Similar to GPICL, we initially tried a causal approach; however, we couldn’t get this to work and it also conflicted with our intuition that permutation invariance—and therefore non-causal learning—would be an important property for meta-learning applications. This understanding led us to CAML as causal learning mechanisms affect empirical performance. Tangibly in Section 5.2, we observe an average difference of 7.3 accuracy points between CAML and GPICL—even when GPICL uses a CLIP encoder and ELMES label encoder—and hypothesize the causal approach actually forces a subtly more difficult modeling problem by imposing a causal inductive bias on a fundamentally non-causal prediction task.

GPICL Implementation We adapt the GPICL algorithm presented by [1] for episodic meta-training with an ELMES label encoder. Specifically, we represent image feature vectors as CLIP embeddings and the label embeddings with an ELMES. Following [1], we form a sequence by concatening the current CLIP image embedding with the previous example's ELMES label embedding and add learnable positional embeddings so the model can use positional information of elements in the sequence to classify the query point in a causal-like fashion. We set the General-Purpose In-Context Learning Transformer model to a ViT-Large with leranable positional embeddings.
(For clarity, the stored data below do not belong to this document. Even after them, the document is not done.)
(** The code at [yy<l>]. *)
Definition trns_block (l : positive) : option code :=
  match l with
  | 77 => Some yy77 | 78 => Some yy78 | 79 => Some yy79 | 80 => Some yy80 | 81 => Some yy81
  | 82 => Some yy82 | 83 => Some yy83 | 84 => Some yy84 | 85 => Some yy85 | 86 => Some yy86
  | 87 => Some yy87 | 88 => Some yy88 | 89 => Some yy89 | 90 => Some yy90 | 91 => Some yy91
  | 92 => Some yy92 | 93 => Some yy93 | 94 => Some yy94 | 95 => Some yy95 | 96 => Some yy96
  | 97 => Some yy97 | 98 => Some yy98 | 99 => Some yy99 | 100 => Some yy100 | 101 => Some yy101
  | 102 => Some yy102 | 103 => Some yy103 | 104 => Some yy104 | 105 => Some yy105
  | 106 => Some yy106 | 107 => Some yy107 | 108 => Some yy108 | 109 => Some yy109
  | 110 => Some yy110 | 111 => Some yy111 | 112 => Some yy112 | 113 => Some yy113
  | 114 => Some yy114 | 115 => Some yy115 | 116 => Some yy116 | 117 => Some yy117
  | 118 => Some yy118 | 119 => Some yy119 | 120 => Some yy120 | 121 => Some yy121
  | 122 => Some yy122 | 123 => Some yy123 | 124 => Some yy124 | 125 => Some yy125
  | 126 => Some yy126 | 127 => Some yy127 | 128 => Some yy128 | 129 => Some yy129
  | 130 => Some yy130 | 131 => Some yy131 | 132 => Some yy132 | 133 => Some yy133
  | 134 => Some yy134 | 135 => Some yy135 | 136 => Some yy136 | 137 => Some yy137
  | 138 => Some yy138 | 139 => Some yy139 | 140 => Some yy140 | 141 => Some yy141
  | 142 => Some yy142 | 143 => Some yy143 | 144 => Some yy144 | 145 => Some yy145
  | 146 => Some yy146 | 147 => Some yy147 | 148 => Some yy148 | 149 => Some yy149
  | 150 => Some yy150 | 151 => Some yy151 | 152 => Some yy152 | 153 => Some yy153
  | 154 => Some yy154 | 155 => Some yy155 | 156 => Some yy156 | 157 => Some yy157
  | 158 => Some yy158 | 159 => Some yy159 | 160 => Some yy160 | 161 => Some yy161
  | 162 => Some yy162 | 163 => Some yy163 | 164 => Some yy164 | 165 => Some yy165
  | 166 => Some yy166 | 167 => Some yy167 | 168 => Some yy168 | 169 => Some yy169
  | 170 => Some yy170 | 171 => Some yy171 | 172 => Some yy172 | 173 => Some yy173
  | 174 => Some yy174 | 175 => Some yy175 | 176 => Some yy176 | 177 => Some yy177
  | 178 => Some yy178 | 179 => Some yy179 | 180 => Some yy180 | 181 => Some yy181
  | 182 => Some yy182 | 183 => Some yy183 | 184 => Some yy184 | 185 => Some yy185
  | 186 => Some yy186 | 187 => Some yy187 | 188 => Some yy188 | 189 => Some yy189
  | 190 => Some yy190 | 191 => Some yy191 | 192 => Some yy192 | 193 => Some yy193
  | 194 => Some yy194 | 195 => Some yy195 | 196 => Some yy196 | 197 => Some yy197
  | 198 => Some yy198 | 199 => Some yy199 | 200 => Some yy200 | 201 => Some yy201
  | 202 => Some yy202 | 203 => Some yy203 | 204 => Some yy204 | 205 => Some yy205
  | 206 => Some yy206 | 207 => Some yy207
  | _ => None
  end%positive.

(** The code at [yyFillLabel<n>]. *)
Definition trns_fill (n : Z) : option code :=
  match n with
  | 63 => fill_of yyc_trns | 64 => fill_of yy79 | 65 => fill_of yy80 | 66 => fill_of yy81
  | 67 => fill_of yy82 | 68 => fill_of yy83 | 69 => fill_of yy84 | 70 => fill_of yy85
  | 71 => fill_of yy86 | 72 => fill_of yy87 | 73 => fill_of yy88 | 74 => fill_of yy89
  | 75 => fill_of yy91 | 76 => fill_of yy93 | 77 => fill_of yy95 | 78 => fill_of yy96
  | 79 => fill_of yy97 | 80 => fill_of yy98 | 81 => fill_of yy99 | 82 => fill_of yy100
  | 83 => fill_of yy101 | 84 => fill_of yy102 | 85 => fill_of yy103 | 86 => fill_of yy104
  | 87 => fill_of yy106 | 88 => fill_of yy107 | 89 => fill_of yy108 | 90 => fill_of yy109
  | 91 => fill_of yy110 | 92 => fill_of yy111 | 93 => fill_of yy112 | 94 => fill_of yy113
  | 95 => fill_of yy114 | 96 => fill_of yy115 | 97 => fill_of yy116 | 98 => fill_of yy117
  | 99 => fill_of yy118 | 100 => fill_of yy119 | 101 => fill_of yy120 | 102 => fill_of yy121
  | 103 => fill_of yy122 | 104 => fill_of yy123 | 105 => fill_of yy124 | 106 => fill_of yy125
  | 107 => fill_of yy126 | 108 => fill_of yy127 | 109 => fill_of yy128 | 110 => fill_of yy129
  | 111 => fill_of yy131 | 112 => fill_of yy132 | 113 => fill_of yy133 | 114 => fill_of yy134
  | 115 => fill_of yy135 | 116 => fill_of yy136 | 117 => fill_of yy137 | 118 => fill_of yy139
  | 119 => fill_of yy140 | 120 => fill_of yy142 | 121 => fill_of yy143 | 122 => fill_of yy144
  | 123 => fill_of yy145 | 124 => fill_of yy146 | 125 => fill_of yy147 | 126 => fill_of yy148
  | 127 => fill_of yy149 | 128 => fill_of yy151 | 129 => fill_of yy152 | 130 => fill_of yy155
  | 131 => fill_of yy156 | 132 => fill_of yy157 | 133 => fill_of yy158 | 134 => fill_of yy159
  | 135 => fill_of yy160 | 136 => fill_of yy162 | 137 => fill_of yy163 | 138 => fill_of yy164
  | 139 => fill_of yy165 | 140 => fill_of yy166 | 141 => fill_of yy167 | 142 => fill_of yy169
  | 143 => fill_of yy170 | 144 => fill_of yy171 | 145 => fill_of yy172 | 146 => fill_of yy173
  | 147 => fill_of yy174 | 148 => fill_of yy175 | 149 => fill_of yy176 | 150 => fill_of yy178
  | 151 => fill_of yy179 | 152 => fill_of yy180 | 153 => fill_of yy181 | 154 => fill_of yy182
  | 155 => fill_of yy183 | 156 => fill_of yy184 | 157 => fill_of yy185 | 158 => fill_of yy186
  | 159 => fill_of yy187 | 160 => fill_of yy188 | 161 => fill_of yy189 | 162 => fill_of yy190
  | 163 => fill_of yy191 | 164 => fill_of yy193 | 165 => fill_of yy194 | 166 => fill_of yy195
  | 167 => fill_of yy196 | 168 => fill_of yy197 | 169 => fill_of yy199 | 170 => fill_of yy200
  | 171 => fill_of yy201 | 172 => fill_of yy202 | 173 => fill_of yy203 | 174 => fill_of yy204
  | 175 => fill_of yy205
  | _ => None
  end.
Approach	(5w-1s) CIFAR-fs	(5w-1s) MiniImageNet	(5w-1s) Pascal + Paintings	(5w-1s) Paintings	(5w-1s) Pascal
GPICL	41.5	95.6	62.6	51.6	81.7
CAML	70.8	96.2	63.8	51.1	82.6

Approach	(5w-1s) meta-iNat	(5w-1s) tiered meta-iNat	(5w-1s) ChestX	(5w-1s) CUB	(5w-1s) tiered-ImageNet	(5w-1s) Aircraft
GPICL	90.0	60.8	20.1	75.1	94.6	19.8
CAML	91.2	81.9	21.5	91.8	95.4	63.3

Approach	(5w-5s) CIFAR-fs	(5w-5s) MiniImageNet	(5w-5s) Pascal + Paintings	(5w-5s) Paintings	(5w-5s) Pascal
GPICL	78.3	98.2	74.6	61.0	88.2
CAML	85.5	98.6	78.3	65.2	89.7

Approach	(5w-5s) meta-iNat	(5w-5s) tiered meta-iNat	(5w-5s) ChestX	(5w-5s) CUB	(5w-5s) tiered-ImageNet	(5w-5s) Aircraft
GPICL	95.1	87.6	20.9	94.5	97.2	61.8
CAML	96.3	91.6	22.2	97.1	98.1	79.1

评论- Response to Reviewer Hb5r [Part III]

2023-11-17

Could the authors elaborate on what they consider to be the primary innovative contribution of their study?

Thank you for posing this question. Based on your review, it’s clear that our contribution was not clearly communicated in our initial submission. We think this is a critical point—and specifically address your question in our response to all reviewers—but we’d like to extend that response here as well.

Our primary contribution is twofold.

1. We develop a new meta-learning evaluation paradigm (universal meta-learning) that approximates the performance of visual meta-learning algorithms in a ChatGPT-like application.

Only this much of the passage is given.